Chapter 7
Jenna walked to the wall in the camper. She stood in front of the Polaroids and ticket stubs, the chalk from the caves hanging on its string. Every piece showed a night they'd conquered—the quarry, the glowing forest, the office building with GoldenEye running until dawn. Her chest loosened as she looked at it all. The Honda was still broken. Her friends were still scattered. But this wall proved they'd built something real. She needed more of that feeling—something to remind her why they'd started this summer in the first place. She grabbed her jacket and headed out into the night.

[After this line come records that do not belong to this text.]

(* ===== verification/IndexerMetrics.v ===== *)
(** * IndexerMetrics: the indexer's processor as it is wired

    pkg/app/indexer gives the processor the instrumented store and the engine's
    metrics (pkg/indexer/engine/metrics.go).  Here is the processor over both.
    Forgetting the metrics it is the processor of IndexerProcessor, so that
    what is shown there holds as deployed; and the metrics say what they are
    documented to say, the count of indexed events excepted. *)

From S2P Require Import Prelude AppErrors Effects GoStd Decimal DamlValues Streaming IndexerStore IndexerProcessor Instrumented.
From Stdlib Require Import Ascii.
Local Open Scope Z_scope.

(** ** The engine's metrics *)

(** Metrics; the offset gauge is [None] before it is first set, the lag is kept
    in microseconds, and the counter of the decoder is left out. *)
Record EngineMetrics := mkEngineMetrics {
  EventsProcessedTotal : gmap string Z;
  BatchProcessingErrors : Z;
  LastOffset : option Z;
  SyncLag : option Z;
}.

Definition NewEngineMetrics : EngineMetrics := mkEngineMetrics ∅ 0 None None.

Definition IncEventsProcessed (eventType : string) (m : EngineMetrics) : EngineMetrics :=
  mkEngineMetrics (Inc eventType (EventsProcessedTotal m)) (BatchProcessingErrors m) (LastOffset m) (SyncLag m).
Definition IncBatchErrors (m : EngineMetrics) : EngineMetrics :=
  mkEngineMetrics (EventsProcessedTotal m) (BatchProcessingErrors m + 1) (LastOffset m) (SyncLag m).
Definition SetLastOffset (o : Z) (m : EngineMetrics) : EngineMetrics :=
  mkEngineMetrics (EventsProcessedTotal m) (BatchProcessingErrors m) (Some o) (SyncLag m).
Definition SetSyncLag (l : Z) (m : EngineMetrics) : EngineMetrics :=
  mkEngineMetrics (EventsProcessedTotal m) (BatchProcessingErrors m) (LastOffset m) (Some l).

(** The zero time.Time, in microseconds. *)
Definition zero_time : Z := -62135596800 * 1000000.

(** The loop over the items of a committed batch. *)
Fixpoint count_events (items : list Item) (last : Z) (m : EngineMetrics) : EngineMetrics * Z :=
  match items with
  | [] => (m, last)
  | ItemEvent e :: items =>
      count_events items (if last <? pe_EffectiveTime e then pe_EffectiveTime e else last) (IncEventsProcessed (pe_EventType e) m)
  | _ :: items => count_events items last m
  end.

(** What processBatch records after the commit, at time [now]. *)
Definition record_batch (now : Z) (b : Batch Item) (m : EngineMetrics) : EngineMetrics :=
  let '(m, last) := count_events (Items b) zero_time (SetLastOffset (b_Offset b) m) in
  if bool_decide (last = zero_time) then m else SetSyncLag (now - last) m.

(** ** The processor *)

Abbreviation Metered := (IndexerDB * (StoreMetrics * EngineMetrics))%type.

Definition with_store {A} (c : M (IndexerDB * StoreMetrics) A) : M Metered A :=
  zoom (fun s => (s.1, s.2.1)) (fun d s => (d.1, (d.2, s.2.2))) c.
Definition with_metrics (f : EngineMetrics -> EngineMetrics) : M Metered unit := modify (fun s => (s.1, (s.2.1, f s.2.2))).

Section wired.
Context `{!DecimalLib} `{!PgNumeric}.
Abbreviation MI := (M (IndexerDB * StoreMetrics)).
(** the time at which the metrics of a batch are written *)
Variable clock : Batch Item -> Z.

Definition wired_applyUpdate (e : ParsedEvent) (u : string * string) : MI unit :=
  r ← attempt (tx_ApplyBalanceDelta u.1 (pe_InstrumentAdmin e) (pe_InstrumentID e) u.2);
  match r with
  | Ok _ => mret tt
  | Err err =>
      if bool_decide (pe_EventType e = EventTransfer) && isNegativeDelta u.2 && is_ErrNegativeBalance err
      then mret tt
      else fail (ErrWrap "apply balance delta: " err "")
  end.

Definition wired_processTransferEvent (e : ParsedEvent) : MI unit :=
  inserted ← wrapping "insert event: " (tx_InsertEvent e);
  if negb inserted then mret tt
  else
    _ ← wrapping "upsert token: " (tx_UpsertToken (tokenFromEvent e));
    _ ← match supplyDeltaFromEvent e with
        | Some (admin, id, delta) => wrapping "apply supply delta: " (tx_ApplySupplyDelta admin id delta)
        | None => mret tt
        end;
    _ ← for_each (balanceUpdatesFromEvent e) (wired_applyUpdate e);
    match pe_FromPartyID e, pe_ToPartyID e with
    | Some from, Some to =>
        if bool_decide (pe_EventType e = EventTransfer) then
          wrapping "insert direct transfer: " (tx_InsertTransfer (direct_transfer e from to))
        else mret tt
    | _, _ => mret tt
    end.

Definition wired_processHoldingChange (h : HoldingChange) : MI unit :=
  if h_IsArchived h then
    taken ← wrapping ("take holding " +:+ h_ContractID h +:+ ": ") (tx_TakeHolding (h_ContractID h));
    match taken with
    | None => mret tt
    | Some stored =>
        r ← attempt (tx_ApplyBalanceDelta (h_Owner stored) (h_InstrumentAdmin stored)
                       (h_InstrumentID stored) ("-" +:+ h_Amount stored));
        match r with
        | Ok _ => mret tt
        | Err err => if is_ErrNegativeBalance err then mret tt
                     else fail (ErrWrap "apply holding archive delta: " err "")
        end
    end
  else if bool_decide (h_Owner h = ""%string) || bool_decide (h_InstrumentID h = ""%string)
          || bool_decide (h_InstrumentAdmin h = ""%string) then mret tt
  else if h_Locked h then mret tt
  else
    _ ← wrapping ("insert holding " +:+ h_ContractID h +:+ ": ") (tx_InsertHolding h);
    wrapping "apply holding create delta: "
      (tx_ApplyBalanceDelta (h_Owner h) (h_InstrumentAdmin h) (h_InstrumentID h) (h_Amount h)).

Definition wired_processItem (i : Item) : MI unit :=
  match i with
  | ItemEvent e => wired_processTransferEvent e
  | ItemTransfer t =>
      if tr_Archived t then
        wrapping ("finalize transfer " +:+ tr_ContractID t +:+ ": ")
          (tx_FinalizeTransfer (tr_ContractID t) (archive_status t))
      else wrapping ("insert transfer " +:+ tr_ContractID t +:+ ": ") (tx_InsertTransfer t)
  | ItemHolding h => wired_processHoldingChange h
  | ItemOther => mret tt
  end.

Definition wired_batch_body (b : Batch Item) : MI unit :=
  _ ← for_each (Items b) wired_processItem;
  wrapping "save offset: " (tx_SaveOffset (b_Offset b)).

(** processBatch with its metrics *)
Definition wired_processBatch (b : Batch Item) : M Metered unit :=
  _ ← wrapping ("tx at offset " +:+ FormatInt (b_Offset b) +:+ ": ") (with_store (idx_RunInTx (wired_batch_body b)));
  with_metrics (record_batch (clock b) b).

Fixpoint wired_processBatchWithRetry (attempts : nat) (delay : Z) (waits : list Z) (b : Batch Item) : M Metered (list Z) :=
  match attempts with
  | O => fail ctx_canceled
  | S attempts =>
      r ← attempt (wired_processBatch b);
      match r with
      | Ok _ => mret waits
      | Err _ =>
          _ ← with_metrics IncBatchErrors;
          wired_processBatchWithRetry attempts (Z.min (delay * 2) processorRetryMaxDelay) (waits ++ [delay]) b
      end
  end.

Definition wired_Run (attempts : nat) (fetch : Z -> list (Batch Item)) : M Metered unit :=
  o ← wrapping "load resume offset: " (with_store idx_LatestOffset);
  for_each (fetch o) (fun b => _ ← wired_processBatchWithRetry attempts processorRetryBaseDelay [] b; mret tt).

(** ** Forgetting the metrics *)

Lemma erases_with_store {A} (c' : MI A) c : erases c' c -> erases (with_store c') c.
Proof. intros Hc s. destruct (Hc (s.1, s.2.1)) as [Hr Hd]. unfold with_store, zoom. destruct (c' (s.1, s.2.1)) as [r [d m]]. by cbn in *. Qed.

Lemma erases_if {W X A} (b : bool) (c1' c2' : M (W * X) A) c1 c2 :
  erases c1' c1 -> erases c2' c2 -> erases (if b then c1' else c2') (if b then c1 else c2).
Proof. by destruct b. Qed.

#[local] Hint Resolve erases_if erases_with_store : erases.
#[local] Hint Extern 2 (erases _ _) => apply erases_instrumented : erases.

(** An update of the metrics after a computation. *)
Lemma erases_then_metrics {A} (c' : M Metered A) c f : erases c' c -> erases (_ ← c'; with_metrics f) (_ ← c; mret tt).
Proof. intros Hc. by apply erases_bind. Qed.

Lemma erases_applyUpdate e u : erases (wired_applyUpdate e u) (applyUpdate e u).
Proof. apply erases_bind; [auto with erases|]. intros [a|err]; auto with erases. Qed.

Lemma erases_processTransferEvent e : erases (wired_processTransferEvent e) (processTransferEvent e).
Proof.
  unfold wired_processTransferEvent, processTransferEvent. apply erases_bind; [auto with erases|]. intros ins.
  apply erases_if; [auto with erases|]. apply erases_bind; [auto with erases|]. intros _.
  apply erases_bind; [destruct (supplyDeltaFromEvent e) as [[[? ?] ?]|]; auto with erases|]. intros _.
  apply erases_bind; [apply erases_for_each, erases_applyUpdate|]. intros _.
  destruct (pe_FromPartyID e), (pe_ToPartyID e); auto with erases.
Qed.

Lemma erases_processHoldingChange h : erases (wired_processHoldingChange h) (processHoldingChange h).
Proof.
  unfold wired_processHoldingChange, processHoldingChange. apply erases_if.
  - apply erases_bind; [auto with erases|]. intros [stored|]; [|auto with erases].
    apply erases_bind; [auto with erases|]. intros [a|err]; auto with erases.
  - apply erases_if; [auto with erases|]. apply erases_if; [auto with erases|].
    apply erases_bind; auto with erases.
Qed.

Lemma erases_batch_body b : erases (wired_batch_body b) (batch_body b).
Proof.
  apply erases_bind; [|intros _; cbv beta; auto with erases]. apply erases_for_each. intros [e|t|h|];
    [apply erases_processTransferEvent| |apply erases_processHoldingChange|done].
  cbn. apply erases_if; auto with erases.
Qed.

Lemma erases_processBatch b : erases (wired_processBatch b) (processBatch b).
Proof.
  intros s. destruct (erases_then_metrics _ _ (record_batch (clock b) b)
    (erases_wrapping ("tx at offset " +:+ FormatInt (b_Offset b) +:+ ": ") _ _
      (erases_with_store _ _ (erases_RunInTx _ _ (erases_batch_body b)))) s) as [Hr Hd].
  unfold wired_processBatch, idx_RunInTx. rewrite Hr, Hd. unfold processBatch, mbind, M_bind.
  by destruct (wrapping _ _ _) as [[[]|e] d].
Qed.

Lemma erases_processBatchWithRetry attempts : forall delay waits b,
  erases (wired_processBatchWithRetry attempts delay waits b) (processBatchWithRetry attempts delay waits b).
Proof.
  induction attempts as [|n IH]; intros delay waits b; cbn; [auto with erases|].
  apply erases_bind; [apply erases_attempt, erases_processBatch|]. intros [a|e]; [auto with erases|].
  intros s. apply (IH _ _ b (s.1, (s.2.1, IncBatchErrors s.2.2))).
Qed.

(** ** What the metrics say *)

Lemma counter_Inc_if op op' m : counter op (Inc op' m) = counter op m + (if bool_decide (op' = op) then 1 else 0).
Proof.
  unfold Inc. unfold counter at 1. case_bool_decide as Heq; [subst; by rewrite lookup_insert_eq|].
  rewrite lookup_insert_ne by done. unfold counter. lia.
Qed.

(** The events of a batch with a given type. *)
Definition events_of (ty : string) (items : list Item) : Z :=
  Z.of_nat (length (List.filter (fun i => match i with ItemEvent e => bool_decide (pe_EventType e = ty) | _ => false end) items)).

Lemma events_of_cons ty i items :
  events_of ty (i :: items) =
  events_of ty items + (match i with ItemEvent e => if bool_decide (pe_EventType e = ty) then 1 else 0 | _ => 0 end).
Proof.
  unfold events_of. cbn [List.filter]. destruct i as [e| | |]; [case_bool_decide; cbn [length]|..]; lia.
Qed.

Lemma count_events_spec items : forall last m,
  let m' := (count_events items last m).1 in
  LastOffset m' = LastOffset m /\ BatchProcessingErrors m' = BatchProcessingErrors m /\
  forall ty, counter ty (EventsProcessedTotal m') = counter ty (EventsProcessedTotal m) + events_of ty items.
Proof.
  induction items as [|i items IH]; intros last m; [cbn; split_and!; [done|done|]; intros ty; unfold events_of; cbn; lia|].
  destruct i as [e|t|h|]; cbn [count_events];
    [destruct (IH (if last <? pe_EffectiveTime e then pe_EffectiveTime e else last) (IncEventsProcessed (pe_EventType e) m)) as (Ho & He & Hc)
    |destruct (IH last m) as (Ho & He & Hc)..];
    (split_and!; [done|done|]); intros ty; rewrite Hc, events_of_cons; [|lia..].
  cbn [EventsProcessedTotal IncEventsProcessed]. rewrite counter_Inc_if. lia.
Qed.

Lemma record_batch_spec now b m :
  let m' := record_batch now b m in
  LastOffset m' = Some (b_Offset b) /\ BatchProcessingErrors m' = BatchProcessingErrors m /\
  forall ty, counter ty (EventsProcessedTotal m') = counter ty (EventsProcessedTotal m) + events_of ty (Items b).
Proof.
  cbv zeta. unfold record_batch. pose proof (count_events_spec (Items b) zero_time (SetLastOffset (b_Offset b) m)) as Hs.
  destruct (count_events _ _ _) as [m' last]. cbn [fst] in Hs. destruct Hs as (Ho & He & Hc).
  by case_bool_decide; cbn.
Qed.

(** One attempt: recorded when it commits, untouched when it does not. *)
Lemma wp_wired_processBatch b s : wp (wired_processBatch b) (fun r s' =>
  match r with
  | Ok _ => offset (tables s'.1) = Some (b_Offset b) /\ s'.2.2 = record_batch (clock b) b s.2.2
  | Err _ => tables s'.1 = tables s.1 /\ s'.2.2 = s.2.2
  end) s.
Proof.
  pose proof (wp_erases _ _ _ s (erases_processBatch b) (processBatch_atomic b s.1)) as Hw. revert Hw.
  unfold wp, wired_processBatch, mbind, M_bind, wrapping, with_store, zoom.
  destruct (idx_RunInTx _ _) as [[[]|e] [d m]]; cbn; [|done]. intros [Ho _]. done.
Qed.

(** What the metrics of a batch say.  A batch that is persisted sets the offset
    gauge to the offset that is stored, adds the failed attempts to the error
    counter, one per wait, and adds its events to the counters of their types,
    whether or not they were indexed before; a batch that is given up leaves
    the tables, the gauge and the event counters alone and counts its attempts. *)
Theorem batch_metrics attempts : forall delay waits b s,
  wp (wired_processBatchWithRetry attempts delay waits b) (fun r s' =>
    match r with
    | Ok waits' =>
        offset (tables s'.1) = Some (b_Offset b) /\ LastOffset s'.2.2 = Some (b_Offset b) /\
        BatchProcessingErrors s'.2.2 = BatchProcessingErrors s.2.2 + Z.of_nat (length waits') - Z.of_nat (length waits) /\
        forall ty, counter ty (EventsProcessedTotal s'.2.2) = counter ty (EventsProcessedTotal s.2.2) + events_of ty (Items b)
    | Err _ =>
        tables s'.1 = tables s.1 /\ LastOffset s'.2.2 = LastOffset s.2.2 /\
        BatchProcessingErrors s'.2.2 = BatchProcessingErrors s.2.2 + Z.of_nat attempts /\
        EventsProcessedTotal s'.2.2 = EventsProcessedTotal s.2.2
    end) s.
Proof.
  induction attempts as [|n IH]; intros delay waits b s; cbn [wired_processBatchWithRetry].
  - apply wp_fail. split_and!; try done. lia.
  - apply wp_bind, wp_attempt. eapply wp_mono; [apply wp_wired_processBatch|]. intros [[]|e] s1 [Hd Hm]; cbv beta iota.
    + apply wp_ret. rewrite Hm. destruct (record_batch_spec (clock b) b s.2.2) as (Ho & He & Hc).
      split_and!; [done|done|rewrite He; lia|done].
    + apply wp_bind. unfold with_metrics. apply wp_modify. eapply wp_mono; [apply IH|].
      intros [waits'|e'] s2; cbn [fst snd BatchProcessingErrors IncBatchErrors LastOffset EventsProcessedTotal]; rewrite ?Hd, Hm.
      * intros (Hoff & Ho & He & Hc). split_and!; [done|done| |done]. rewrite He, length_app. cbn. lia.
      * intros (Ht & Ho & He & Hc). split_and!; [done|done| |done]. rewrite He. lia.
Qed.

(** The metrics do not change what the indexer does: as it is wired, with the
    instrumented store and the engine's metrics, it returns what the processor
    of IndexerProcessor returns and leaves the database in the same state. *)
Theorem wired_Run_erases attempts fetch : erases (wired_Run attempts fetch) (Run attempts fetch).
Proof.
  apply erases_bind; [apply erases_wrapping, erases_with_store, erases_instrumented|]. intros o. apply erases_for_each.
  intros b. apply erases_bind; [apply erases_processBatchWithRetry|auto with erases].
Qed.
End wired.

The record store on Main Street had its lights on past eleven. Jenna pushed through the door and heard the bell jingle above her. Rows of vinyl records lined the walls, but she walked straight to the back corner where the CDs were kept. A three-ring binder sat open on the wooden counter, its plastic sleeves cloudy with age. She flipped through the pages—burned CDs with messy Sharpie labels, band names she'd forgotten about, mix titles that made her grin. Each disc was someone's attempt to capture something they couldn't explain with words. She pulled one out and read the track list written on the insert. The summer had felt stuck since the car broke down, but these CDs reminded her of what they were chasing—that raw, reckless freedom that lived in guitar riffs and late-night drives. She closed the binder and looked around the empty store. This place got it. The people who came here, who stayed late flipping through music—they understood. Jenna bought two CDs from the binder and walked back out into the warm night air. The Honda might be broken, but the summer wasn't over yet.

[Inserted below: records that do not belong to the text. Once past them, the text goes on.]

(** The block: begun by NewBlock, rolled back by the deferred Abort unless it
    was finalized; Abort is called and observed either way, once there is a block. *)
Definition wired_block (now : Z) : ME (option (Z * Z)) := fun s =>
  match evm_NewBlock (m_chainID cfg) s with
  | (Err e, (d, m)) => (Err e, (set_tables (tables s.1) d, m))
  | (Ok (number, hash), s1) =>
      let '(r, (d, m)) := wired_fill number hash now s1 in
      let m := ObserveQueryDuration "abort" m in
      match r with
      | Ok (Some n) => (Ok (Some (number, n)), (d, m))
      | Ok None => (Ok None, (set_tables (tables s.1) d, m))
      | Err e => (Err e, (set_tables (tables s.1) d, m))
      end
  end.

(** mine with its metrics *)
Definition wired_mine (now : Z) : M (EvmDB * (StoreMetrics * MinerMetrics)) unit := fun s =>
  let '(r, (d, m)) := wired_block now (s.1, s.2.1) in
  (match r with Ok _ => Ok tt | Err e => Err e end, (d, (m, record_cycle r s.2.2))).

(** ** Forgetting the metrics *)

Lemma erases_add_entries number hash ts es : forall txIndex logIndex,
  erases (wired_add_entries number hash ts txIndex logIndex es) (add_entries cfg number hash ts txIndex logIndex es).
Proof.
  induction es as [|e es IH]; intros i j; cbn; [apply erases_ret|].
  apply erases_bind; [apply erases_instrumented|]. intros _. destruct (negb (succeeded e)); [apply IH|].
  apply erases_bind; [apply erases_instrumented|]. intros _. apply IH.
Qed.

(** The model's body: NewBlock and the rest. *)
Definition fill (number : Z) (hash : list Z) (now : Z) : M EvmDB bool :=
  entries ← ClaimMempoolEntries (m_maxTxsPerBlock cfg);
  match entries with
  | [] => mret false
  | _ => _ ← add_entries cfg number hash (uint64 now) 0 0 entries; _ ← Finalize number; mret true
  end.

Lemma wired_fill_erases number hash now s :
  let '(r, s') := wired_fill number hash now s in
  fill number hash now s.1 = (match r with Ok o => Ok (bool_decide (is_Some o)) | Err e => Err e end, s'.1).
Proof.
  assert (erases (o ← wired_fill number hash now; mret (bool_decide (is_Some o))) (fill number hash now)) as Her.
  { intros s0. unfold wired_fill, fill, mbind, M_bind.
    destruct (erases_instrumented "claim_mempool_entries" (ClaimMempoolEntries (m_maxTxsPerBlock cfg)) s0) as [Hr Hd].
    fold (evm_ClaimMempoolEntries (m_maxTxsPerBlock cfg)) in Hr, Hd.
    destruct (evm_ClaimMempoolEntries _ s0) as [r s1], (ClaimMempoolEntries _ s0.1) as [r' d1]. cbn in Hr, Hd. subst.
    destruct r' as [[|e es]|err]; [done| |done].
    destruct (erases_add_entries number hash (uint64 now) (e :: es) 0 0 s1) as [Hr Hd].
    destruct (wired_add_entries _ _ _ _ _ _ s1) as [r2 s2], (add_entries _ _ _ _ _ _ _ s1.1) as [r2' d2]. cbn in Hr, Hd. subst.
    destruct r2' as [[]|err]; [|done].
    destruct (erases_instrumented "finalize" (Finalize number) s2) as [Hr Hd]. fold (evm_Finalize number) in Hr, Hd.
    destruct (evm_Finalize number s2) as [r3 s3], (Finalize number s2.1) as [r3' d3]. cbn in Hr, Hd. subst.
    by destruct r3' as [[]|err]. }
  destruct (Her s) as [Hr Hd]. revert Hr Hd. unfold mbind, M_bind.
  destruct (wired_fill number hash now s) as [[o|e] s'], (fill number hash now s.1) as [r' d']; cbn; by intros <- <-.
Qed.

(** As it is wired, with the instrumented store and its metrics, the miner does
    to the database what the miner of EvmMiner does. *)
Theorem wired_mine_erases now : erases (wired_mine now) (mine cfg now).
Proof.
  intros s. unfold wired_mine, wired_block, mine, in_block_tx, mine_body, mbind, M_bind.
  destruct (erases_instrumented "new_block" (NewBlock (m_chainID cfg)) (s.1, s.2.1)) as [Hr Hd].
  fold (evm_NewBlock (m_chainID cfg)) in Hr, Hd. cbn [fst] in Hr, Hd.
  destruct (evm_NewBlock _ _) as [r [d m]], (NewBlock _ s.1) as [r' d']. cbn in Hr, Hd. subst.
  destruct r' as [[number hash]|e]; [|done].
  pose proof (wired_fill_erases number hash now (d', m)) as Hf.
  destruct (wired_fill number hash now (d', m)) as [[[n|]|e] [d2 m2]]; cbn [fst snd] in Hf;
    unfold fill, mbind, M_bind in Hf; cbn; rewrite Hf; done.
Qed.

(** ** What the metrics say *)

Lemma wp_Finalize number d :
  wp (Finalize number) (fun r d' => match r with Ok _ => latest_block (tables d') = number | Err _ => True end) d.
Proof. unfold Finalize. apply wp_bind, wp_wrapping, wp_exec; [|done]. intros fs. by apply wp_query. Qed.

(** A cycle is counted as failed when it fails and leaves the tables alone; it
    counts a block when it finalized one, with the number that is stored. *)
Theorem cycle_metrics now s : wp (wired_mine now) (fun r s' =>
  MineDuration s'.2.2 = MineDuration s.2.2 + 1 /\
  match r with
  | Err _ => ErrorsTotal s'.2.2 = ErrorsTotal s.2.2 + 1 /\ BlocksMined s'.2.2 = BlocksMined s.2.2 /\
      TransactionsMined s'.2.2 = TransactionsMined s.2.2 /\ LatestBlock s'.2.2 = LatestBlock s.2.2 /\ tables s'.1 = tables s.1
  | Ok _ => ErrorsTotal s'.2.2 = ErrorsTotal s.2.2 /\
      (BlocksMined s'.2.2 = BlocksMined s.2.2 /\ TransactionsMined s'.2.2 = TransactionsMined s.2.2 /\
       LatestBlock s'.2.2 = LatestBlock s.2.2 /\ tables s'.1 = tables s.1 \/
       BlocksMined s'.2.2 = BlocksMined s.2.2 + 1 /\ TransactionsMined s.2.2 < TransactionsMined s'.2.2 /\
       LatestBlock s'.2.2 = Some (latest_block (tables s'.1)))
  end) s.
Proof.
  unfold wp, wired_mine, wired_block. destruct (evm_NewBlock _ _) as [[[number hash]|e] [d m]]; cbn; [|done].
  assert (forall r d2 m2, wired_fill number hash now (d, m) = (r, (d2, m2)) ->
    match r with Ok (Some n) => 0 < n /\ latest_block (tables d2) = number | _ => True end) as Hfill.
  { intros r d2 m2. unfold wired_fill, mbind, M_bind. destruct (evm_ClaimMempoolEntries _ _) as [[es|e] s1]; [|by intros [= <-]].
    destruct es as [|e es]; [by intros [= <-]|]. destruct (wired_add_entries _ _ _ _ _ _ s1) as [[[]|err] s2]; [|by intros [= <-]].
    pose proof (wp_erases _ _ _ s2 (erases_instrumented "finalize" _) (wp_Finalize number s2.1)) as Hw. revert Hw.
    unfold wp, evm_Finalize. destruct (instrumented _ _ s2) as [[[]|err] s3]; intros Hl Heq; inversion Heq; subst; [|done].
    split; [lia|done]. }
  destruct (wired_fill number hash now (d, m)) as [r [d2 m2]] eqn:Hrun. specialize (Hfill _ _ _ eq_refl).
  destruct r as [[n|]|e]; cbn; [|split_and!; auto..]. destruct Hfill as [Hn Hb].
  split; [done|]. split; [done|]. right. split_and!; [done|lia|by rewrite Hb].
Qed.
End miner.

She walked until she reached the stone overlook at the edge of town. The path through the trees opened up to flat rock that jutted out over the valley below. Forests stretched out in every direction, dark green under the night sky. Distant towns glowed like scattered embers. Jenna sat on the edge and let her legs dangle over the drop. The air was cooler up here, quiet except for the wind moving through the leaves behind her. She pulled out one of the CDs and turned it over in her hands. The summer had hit a wall, but sitting here reminded her that walls didn't matter as much as what you built before them. Her friends were still out there. The places they'd claimed were still waiting. The Honda would get fixed eventually. She looked out at the lights below and felt something settle in her chest. They'd started this summer chasing freedom, and one broken car wasn't going to end it. She stood up, slipped the CD into her pocket, and headed back down the path toward town.
The houses on her street were dark when she got back. She walked past them until she spotted a driveway covered in thick chalk strokes—guitars in blue and pink, ocean waves in white, abstract symbols she couldn't name. The colors glowed under the streetlight, layered so thick the asphalt disappeared beneath them. Someone had spent hours on this, covering every inch with wild shapes and bright lines. Jenna stopped and stared at it. This was what they'd been doing all summer—leaving marks, claiming spaces, proving they existed. The art wouldn't last past the next rain, but that didn't matter. What mattered was that someone had made it anyway, without asking permission or worrying about tomorrow. She pulled out her phone and took a picture, then kept walking. When she got home, she'd text her friends. They'd figure out the car. They'd get back out there. The summer wasn't slipping away—it was just waiting for them to catch up.